Companies could also seize on opportunities through co-investment and partnerships, including with private equity firms. This kind of collaboration can facilitate transformation by pooling resources and expertise, which in turn helps to build resilience.

Similarly, offensive strategies are also a way to capitalize on opportunities. However, an offensive strategy is grounded in gaining momentum rather than building resilience. Corporations could do that by transforming business models, collaborating to stay competitive, and capitalizing on cross-sector convergence. Many opportunities nowadays need to be considered through the lens of whether to build, buy, or collaborate to achieve a goal. These dynamics have pushed the expansion of the scope of traditional M&A strategies to include collaborative structures, partnerships, and other configurations.

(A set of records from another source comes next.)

(* ===== verification/MmPdus.v ===== *)
(** The MM PDUs ([tetra-pdus/src/mm/pdus]) and the two elements that are PDUs
    in themselves, translated statement by statement. *)
From S2P Require Import Prelude Bits Core BitBuffer BitBufferSpec BitCodec BitBufferThms FieldCodec TypedFieldsSpec PduCodec MmClients MmEnums.

(** ** GroupIdentityLocationAccept *)

Record GroupIdentityLocationAccept : Type := mkGroupIdentityLocationAccept {
  group_identity_location_accept_group_identity_accept_reject : Z;
  group_identity_location_accept_group_identity_downlink : option (list GroupIdentityDownlink)
}.

Definition group_identity_location_accept_from_bitbuf : B GroupIdentityLocationAccept :=
  group_identity_accept_reject ← read_field 1 "group_identity_accept_reject";
  let group_identity_accept_reject := wrap 8 group_identity_accept_reject in
  _reserved ← read_field 1 "reserved";
  let _reserved := negb (_reserved =? 0)%Z in
  obit ← read_obit;
  group_identity_downlink ← parse_type4_struct obit (mm_type34_elem_id_dl_into_raw
    MmType34ElemIdDl_GroupIdentityDownlink) group_identity_downlink_from_bitbuf;
  finish obit (mkGroupIdentityLocationAccept group_identity_accept_reject group_identity_downlink).

Definition group_identity_location_accept_to_bitbuf (self : GroupIdentityLocationAccept) : B unit :=
  write_bits (group_identity_location_accept_group_identity_accept_reject self) 1;;
  write_bits 0 1;;
  let obit := is_some (group_identity_location_accept_group_identity_downlink self) in
  write_obit (Z.b2z obit);;
  if negb obit then mret tt else
  write_type4_struct obit (group_identity_location_accept_group_identity_downlink self)
    (mm_type34_elem_id_dl_into_raw MmType34ElemIdDl_GroupIdentityDownlink) group_identity_downlink_to_bitbuf;;
  write_mbit 0.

For instance, environmental, social, and governance (ESG) goals often can’t be achieved unilaterally and demand collaboration; it can take multiple collaborators to make an impact. A useful example of this is the decarbonization of the aviation industry. To tackle this goal, an aircraft manufacturer, industrial gas supplier, and airport operator formed an alliance to promote the use of hydrogen infrastructure. Although this isn’t necessarily an example of a traditional merger or acquisition, it captures the positive potential of this broadened vision of M&A.

Disruption and you

The geopolitical tensions and economic challenges of the past few years will likely continue to affect how people do business. But change has always been a catalyst for opportunity, and M&A activities can facilitate transformative change. By building resilience and momentum, mergers and acquisitions can give businesses a chance to face the unknown with the tools to thrive.